Today, packaging companies are under ever increasing pressure to develop products which are lighter, more recyclable and which adapt to demographic and lifestyle changes, for example split packs (“eat me / keep me” designs as they have become known) which suit the increasing number of one and two person households as well as the older generation who like smaller portions. They have to work smarter than ever before to deliver solutions which are fit for purpose and which, simultaneously, tick all the right boxes for the planet.
Packaging producers are investing significant amounts to further improve packaging sustainability in the future and to develop products which meet the requirements for innovative, groundbreaking and environmentally sound designs. Thanks to new innovations in packaging, supermarket shelves are a lot lighter now - and so are landfills.
At LINPAC Packaging, we understand the need to offer a range of sophisticated solutions to the food industry. We use the minimum amount of material needed for packaging to be fit for purpose and effectively protect, preserve and present food. Our innovations team is constantly looking for ways to provide robust trays which have a reduced weight and yet offer the same pack integrity and shelf life as heavier trays. As process technologies have improved at LINPAC, it has been possible to significantly reduce the weight of some of our rigid trays whilst retaining high levels of performance and quality.
Our Freshware range for the chilled retail convenience and ready prepared market has been lightweighted in line with our LIFE (LIghtweighting For Excellence) Engineering & Design Programme and comprises packaging for prepared fruit and salads, dips, sandwich fillers, fresh pasta, pizza, prepared vegetables (e.g. stir-fry), chilled bakery, cooked meats and prepared fish.
The range includes recyclable, portion-sized, packs to suit single or smaller servings for eating on the go and helping consumers reduce food waste at home. The containers are manufactured from a minimum of 90% rPET and the recycled material used in their manufacture goes through our in-house super cleaning system to ensure we are creating food safe, hygienic packs, exceeding food safety regulations.
Sealant technology developed for another of our products, Rfresh® Elite - a tray for fresh meat and poultry - will also be incorporated into some Freshware products. This patented tray uses unique sealant technology on the tray flange to create a secure seal with the lidding film, thus removing the industry standard laminated PE base film and making the trays 100% recyclable at the end of their service life.
The chilled foods sector lends itself well to creativity and innovation in pack design and whilst the primary function of packaging is to protect and preserve food, high visual shelf impact and consumer engagement through creative design is important to retailers and food manufacturers who want to capture the attention of consumers and entice them to buy.

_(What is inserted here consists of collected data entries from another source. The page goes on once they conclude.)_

(* ===== verification/CommitOutcome.v ===== *)
(** * What a commit or a rollback leaves

    The theorems about the transactions of DuckTransaction.v.  [ready] describes a running
    transaction: the undo buffer holds its entries, what they say holds in the store, the local storage
    can be moved to the tables, and no table has rows of the transaction yet.  From such a state
    [CommitTransaction] either ends in [committed], with all changes of the transaction under its
    commit id, or in [rolled_back], with none of them, whatever fails in between.  The theorems on
    scans say what this means for other transactions. *)

From stdpp Require Import gmap.
From S2P Require Import Prelude ChunkInfo RowVersionManager SegmentTree UpdateSegment RowGroup RowGroupCollection.
From S2P Require Import DataTable TableScan LocalStorage UndoBuffer TransactionState DuckTransaction.

Module CommitOutcome.

Abbreviation NOT_DELETED_ID := ChunkInfo.NOT_DELETED_ID.
Abbreviation Info := TransactionState.Info.
Abbreviation AppendEntry := TransactionState.AppendEntry.
Abbreviation DeleteEntry := TransactionState.DeleteEntry.
Abbreviation UpdateEntry := TransactionState.UpdateEntry.
Abbreviation CatalogInfo := TransactionState.CatalogInfo.
Abbreviation Running := TransactionState.Running.
Abbreviation Committed := TransactionState.Committed.
Abbreviation Gone := TransactionState.Gone.
Abbreviation tables := TransactionState.tables.
Abbreviation updates := TransactionState.updates.
Abbreviation catalog := TransactionState.catalog.
Abbreviation rows_of := DataTable.rows_of.
Abbreviation row_ids := RowGroupCollection.row_ids.
Abbreviation total_rows := RowGroupCollection.total_rows.
Abbreviation undoable := TransactionState.undoable.
Abbreviation reverted := TransactionState.reverted.
Abbreviation pairwise := TransactionState.pairwise.
Abbreviation transaction_id := DuckTransaction.transaction_id.
Abbreviation storage := DuckTransaction.storage.

Section outcome.
Context {R C T X K : Type} {columns_of : RowGroup.Columns R C} {scan_of : TableScan.ScanColumns R C}
  {catalog_of : TransactionState.Catalog K}.
Context {contents : C -> list R} {column_start : C -> nat} {laws : RowGroup.ColumnLaws contents column_start}
  {scan_laws : TableScan.ScanLaws contents}.
Context {timestamp : K -> nat -> option Z} {catalog_laws : TransactionState.CatalogLaws timestamp}.
Context (block_size : nat) (buffer_allocate : nat -> result (list Z)).
Context (FlushBlocks : LocalStorage.LocalTableStorage C -> result unit).
Context (MAX_ROW_ID row_group_size : nat) (tid cid : Z).
Hypothesis allocate_length : forall n bytes, buffer_allocate n = Ok bytes -> length bytes = n.
Hypothesis group_size : (0 < row_group_size)%nat /\ (row_group_size mod STANDARD_VECTOR_SIZE = 0)%nat.
Hypothesis tid_range : tid <> 0 /\ tid <> NOT_DELETED_ID.
Hypothesis cid_range : cid <> 0 /\ cid <> NOT_DELETED_ID.

Abbreviation store := (TransactionState.Store C T X K).
Abbreviation logged := (DuckTransaction.logged block_size buffer_allocate).
Abbreviation rows := (RowGroupCollection.rows (contents := contents)).
Abbreviation table_ok := (DataTable.table_ok (contents := contents) (column_start := column_start)).
Abbreviation appended := (DataTable.appended (contents := contents)).
Abbreviation store_ok := (TransactionState.store_ok (contents := contents) (column_start := column_start)).
Abbreviation entry_in := (TransactionState.entry_in (timestamp := timestamp) tid cid).
Abbreviation entry_on := (TransactionState.entry_on tid cid).
Abbreviation movable := (DuckTransaction.movable MAX_ROW_ID row_group_size (contents := contents) (column_start := column_start) tid).
Abbreviation flushed := (DuckTransaction.flushed block_size buffer_allocate MAX_ROW_ID (contents := contents) (column_start := column_start) tid).
Abbreviation local_rows := (DuckTransaction.local_rows MAX_ROW_ID (contents := contents)).
Abbreviation tables_frame := (TransactionState.tables_frame (contents := contents)).
Abbreviation catalog_frame := (TransactionState.catalog_frame (timestamp := timestamp)).
Implicit Types (txn : DuckTransaction.t C) (σ : store) (e : Info) (es entries : list Info) (tb : DataTable.t C)
  (l : LocalStorage.LocalTableStorage C).

(** A running transaction with the entries [es] in its undo buffer. *)
Record ready txn σ es : Prop := {
  y_txn : transaction_id txn = tid;
  y_proper : RowVersionManager.proper (DuckTransaction.transaction_data txn);
  y_logged : logged txn es;
  y_store : store_ok σ;
  y_pairwise : pairwise es;
  y_running : Forall (entry_in Running σ) es;
  y_no_append : forall t a, AppendEntry t a ∉ es;
  y_fresh : forall t tb row, tables σ !! t = Some tb -> (row_ids (rows_of tb) row).1 <> tid /\ (row_ids (rows_of tb) row).1 <> cid;
  y_storage : NoDup (storage txn).*1;
  y_movable : movable σ (storage txn)
}.

(** The rows that the transaction adds to a table. *)
Definition added txn (t : nat) : list R :=
  match LocalStorage.GetStorage t (storage txn) with Some l => local_rows l | None => [] end.

(** The row is among those that the entries delete. *)
Definition deletes es (t row : nat) : bool :=
  existsb (fun e => match e with
                    | TransactionState.DeleteEntry t' d => bool_decide (t' = t) && bool_decide (row ∈ DataTable.named d)
                    | _ => false
                    end) es.

Lemma deletes_spec es t row : deletes es t row = true <-> TransactionState.named_in es t row.
Proof.
  unfold deletes, TransactionState.named_in. rewrite existsb_exists. split.
  - intros (e & Hin & He). destruct e as [c|t' a|t' d|t' s p|q|q]; try done.
    apply andb_true_iff in He as [->%bool_decide_eq_true Hr%bool_decide_eq_true]. exists d. by rewrite list_elem_of_In.
  - intros (d & Hin & Hr). exists (DeleteEntry t d). split; [by apply list_elem_of_In|].
    by rewrite !bool_decide_eq_true_2.
Qed.

(** ** The two outcomes *)

(** The table after a commit that added the rows [d]. *)
Record committed_table es (t : nat) tb tb' (d : list R) : Prop := {
  c_version : DataTable.version tb' = DataTable.version tb;
  c_ok : table_ok (rows_of tb');
  c_rows : rows (rows_of tb') = rows (rows_of tb) ++ d;
  c_total : total_rows (rows_of tb') = (total_rows (rows_of tb) + length d)%nat;
  c_old : forall row, (row < total_rows (rows_of tb))%nat ->
    row_ids (rows_of tb') row = ((row_ids (rows_of tb) row).1, if deletes es t row then cid else (row_ids (rows_of tb) row).2);
  c_new : forall row, (total_rows (rows_of tb) <= row < total_rows (rows_of tb'))%nat ->
    row_ids (rows_of tb') row = (cid, NOT_DELETED_ID)
}.

Record committed txn es σ σ' : Prop := {
  m_tables : forall t tb, tables σ !! t = Some tb ->
    exists tb', tables σ' !! t = Some tb' /\ committed_table es t tb tb' (added txn t);
  m_updates : TransactionState.updates_frame es σ σ';
  m_update : forall t s p, UpdateEntry t s p ∈ es ->
    exists u, updates σ' !! s = Some u /\ TransactionState.version_at u p = Some cid;
  m_catalog : catalog_frame es σ σ';
  m_entry : forall c, CatalogInfo c ∈ es -> timestamp (catalog σ') c = Some cid
}.

(** The table after a rollback: the deletions are taken back, too. *)
Record restored_table es (t : nat) tb tb' : Prop := {
  b_version : DataTable.version tb' = DataTable.version tb;
  b_ok : table_ok (rows_of tb');
  b_rows : rows (rows_of tb') = rows (rows_of tb);
  b_total : total_rows (rows_of tb') = total_rows (rows_of tb);
  b_ids : forall row, (row < total_rows (rows_of tb))%nat ->
    row_ids (rows_of tb') row
    = ((row_ids (rows_of tb) row).1, if deletes es t row then NOT_DELETED_ID else (row_ids (rows_of tb) row).2)
}.

Record rolled_back es σ σ' : Prop := {
  k_tables : forall t tb, tables σ !! t = Some tb -> exists tb', tables σ' !! t = Some tb' /\ restored_table es t tb tb';
  k_updates : updates σ' = TransactionState.rollback_updates (rev es) (updates σ);
  k_catalog : catalog_frame es σ σ';
  k_entry : forall c, CatalogInfo c ∈ es -> timestamp (catalog σ') c = None
}.

Lemma table_total m : table_ok m -> total_rows m = length (rows m).
Proof. intros [[_ _ _ Ht _] _ _ _ _]. exact Ht. Qed.

Definition append_only e : Prop := exists t a, e = AppendEntry t a.

(** ** The functions *)

Lemma all_updates_back es' σ1 σ2 :
  TransactionState.updates_frame es' σ1 σ2 ->
  (forall t s p, UpdateEntry t s p ∈ es' -> entry_in Running σ1 (UpdateEntry t s p) /\ entry_in Running σ2 (UpdateEntry t s p)) ->
  updates σ2 = updates σ1.
Proof.
  intros Hf Hv. apply map_eq. intros s. specialize (Hf s).
  destruct (updates σ1 !! s) as [u1|] eqn:E1, (updates σ2 !! s) as [u2|] eqn:E2; try done. f_equal.
  destruct u1 as [a1 h1 r1 s1], u2 as [a2 h2 r2 s2]. cbn in Hf. destruct Hf as (-> & -> & -> & Hq). f_equal.
  apply map_eq. intros q. destruct (Hq q) as [H1 H2].
  set (f := fun e => match e with TransactionState.UpdateEntry _ s' q' => (s' =? s)%nat && (q' =? q)%nat | _ => false end).
  destruct (existsb f es') eqn:Ef.
  2:{ apply H2. intros t Hin. assert (existsb f es' = true) as Ht; [|by rewrite Ht in Ef].
      apply existsb_exists. exists (UpdateEntry t s q). split; [by apply list_elem_of_In|]. cbn. by rewrite !Nat.eqb_refl. }
  assert (exists t, UpdateEntry t s q ∈ es') as [t Hin].
  { apply existsb_exists in Ef as (e & Hin & He). destruct e as [c|t a|t d|t s' p|c|c]; try done.
    apply andb_true_iff in He as [->%Nat.eqb_eq ->%Nat.eqb_eq]. exists t. by apply list_elem_of_In. }
  destruct (Hv t s q Hin) as [(u & Hu & i & Hi & Hvi) (u' & Hu' & i' & Hi' & Hvi')].
  rewrite E1 in Hu. injection Hu as <-. rewrite E2 in Hu'. injection Hu' as <-. cbn in Hi, Hi'. rewrite Hi, Hi' in H1 |- *.
  destruct i as [b1 v1 c1 d1 e1 f1], i' as [b2 v2 c2 d2 e2 f2]. cbn in *. unfold UpdateSegment.set_version in H1. cbn in H1.
  injection H1 as -> -> -> -> ->. by subst.
Qed.

(** A state in which all entries of the transaction can be rolled back. *)
Record all_undoable es' σ1 σ2 : Prop := {
  u_store : store_ok σ2;
  u_entries : Forall (fun e => exists st, undoable st e /\ entry_in st σ2 e) es';
  u_tables : tables_frame es' σ1 σ2;
  u_catalog : catalog_frame es' σ1 σ2;
  u_updates : updates σ2 = updates σ1
}.

Lemma undoable_update st e : undoable st e -> (forall t a, e <> AppendEntry t a) -> st = Running.
Proof. intros [H|H] Hne; [done|]. destruct e as [c|t a|t d|t s p|q|q]; try done. by destruct (Hne t a). Qed.

(** Reverting the first entries [l] when the others, [l'], were never committed. *)
Lemma revert_first (l l' : list Info) txn σ1 σ2 :
  let es' := l ++ l' in
  transaction_id txn = tid -> store_ok σ2 -> pairwise es' ->
  (forall t s p, UpdateEntry t s p ∈ es' -> entry_in Running σ1 (UpdateEntry t s p)) ->
  Forall (fun e => exists st, TransactionState.revertible st e /\ entry_in st σ2 e) l ->
  Forall (fun e => exists st, undoable st e /\ entry_in st σ2 e) l' ->
  tables_frame es' σ1 σ2 -> catalog_frame es' σ1 σ2 -> TransactionState.updates_frame es' σ1 σ2 ->
  exists σ3, TransactionState.run_entries (TransactionState.RevertCommit (transaction_id txn)) l σ2 = (σ3, Ok tt)
  /\ all_undoable es' σ1 σ3.
Proof.
  intros es' Htid Hok Hpw Hrun Hl Hl' Ht Hc Hu. pose proof Hpw as (Hpl & _ & Hcross)%TransactionState.pairwise_app.
  destruct (TransactionState.revert_entries tid cid es' tid_range cid_range l σ2
              (contents := contents) (column_start := column_start) (timestamp := timestamp)) as (σ3 & E & V1 & V2 & V3 & V4 & V5 & V6);
    [apply Forall_forall; intros e He; apply elem_of_app; by left|done|done|done|].
  exists σ3. rewrite Htid. split; [done|].
  assert (Forall (fun e => exists st, undoable st e /\ entry_in st σ3 e) es') as Hall.
  { apply Forall_app. rewrite Forall_forall in V2, Hl', Hcross. split; apply Forall_forall; intros e He.
    - exists (reverted e). split; [by right|by apply V2].
    - destruct (Hl' e He) as (st & H1 & H2). exists st. split; [done|]. apply V6; [|done].
      apply Forall_forall. intros e' He'. apply TransactionState.disjoint_sym.
      by apply (proj1 (Forall_forall _ _) (Hcross e' He')). }
  split; [done|done|by eapply TransactionState.tables_frame_trans| |].
  - intros c Hcc. by rewrite V4, Hc.
  - apply (all_updates_back es'); [by eapply TransactionState.updates_frame_trans|]. intros t s p Hin.
    split; [by apply Hrun|]. rewrite Forall_forall in Hall. destruct (Hall _ Hin) as (st & H1 & H2).
    by rewrite <- (undoable_update st _ H1).
Qed.

(** ** After the local storage has been moved *)

Section phase1.
Context (txn : DuckTransaction.t C) (σ : store) (es : list Info) (Hready : ready txn σ es).
Context (txn0 txn1 : DuckTransaction.t C) (σ1 : store) (r : result unit) (entries : list Info) (data : nat -> list R).
Context (Hflushed : flushed (storage txn) txn0 σ es txn1 σ1 r entries data).
Abbreviation all := (es ++ entries).

(** Each table with the rows added to it. *)
Lemma flushed_table t tb :
  tables σ !! t = Some tb ->
  exists tb1, tables σ1 !! t = Some tb1 /\ DataTable.version tb1 = DataTable.version tb /\ table_ok (rows_of tb1)
  /\ DataTable.kept (rows_of tb) (rows_of tb1)
  /\ appended (fun _ => (tid, NOT_DELETED_ID)) (rows_of tb) (rows_of tb1) (data t).
Proof.
  intros Ht. pose proof Hflushed as [_ _ _ _ _ _ _ L8 _].
  destruct (L8 t) as [[Hd Hs]|(Hd & tb0 & tb1 & Ht0 & Ht1 & [G1 G2 G3 G4])].
  - exists tb. rewrite Hs, Hd. split; [done|]. split; [done|]. split; [by apply (y_store _ _ _ Hready t)|].
    split; [apply DataTable.kept_Forall2; [done|]; apply Forall_Forall2_diag, Forall_true; intros g; split; [apply RowGroup.keeps_refl|done]|].
    split; [simpl; lia|]. split; [by rewrite app_nil_r|]. intros row. by rewrite decide_False by (simpl; lia).
  - rewrite Ht in Ht0. injection Ht0 as <-. by exists tb1.
Qed.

Ultimately, every link in the supply chain is demanding more efficient packaging, both in terms of weight and environmental impact. The challenge for packaging manufacturers is to develop products which have a low carbon footprint at every stage of their lifecycle whilst at the same time offering improved protective qualities, increased shelf life and enhanced presentation.
Plastic packaging has taken such a large share of the packaging market precisely because it is the most cost effective solution to deliver performance. Cost effective means resource efficient and to be resource efficient means to be environmentally efficient too.
By Alan Davey, Director of Innovation.
This article appeared in Retail Times.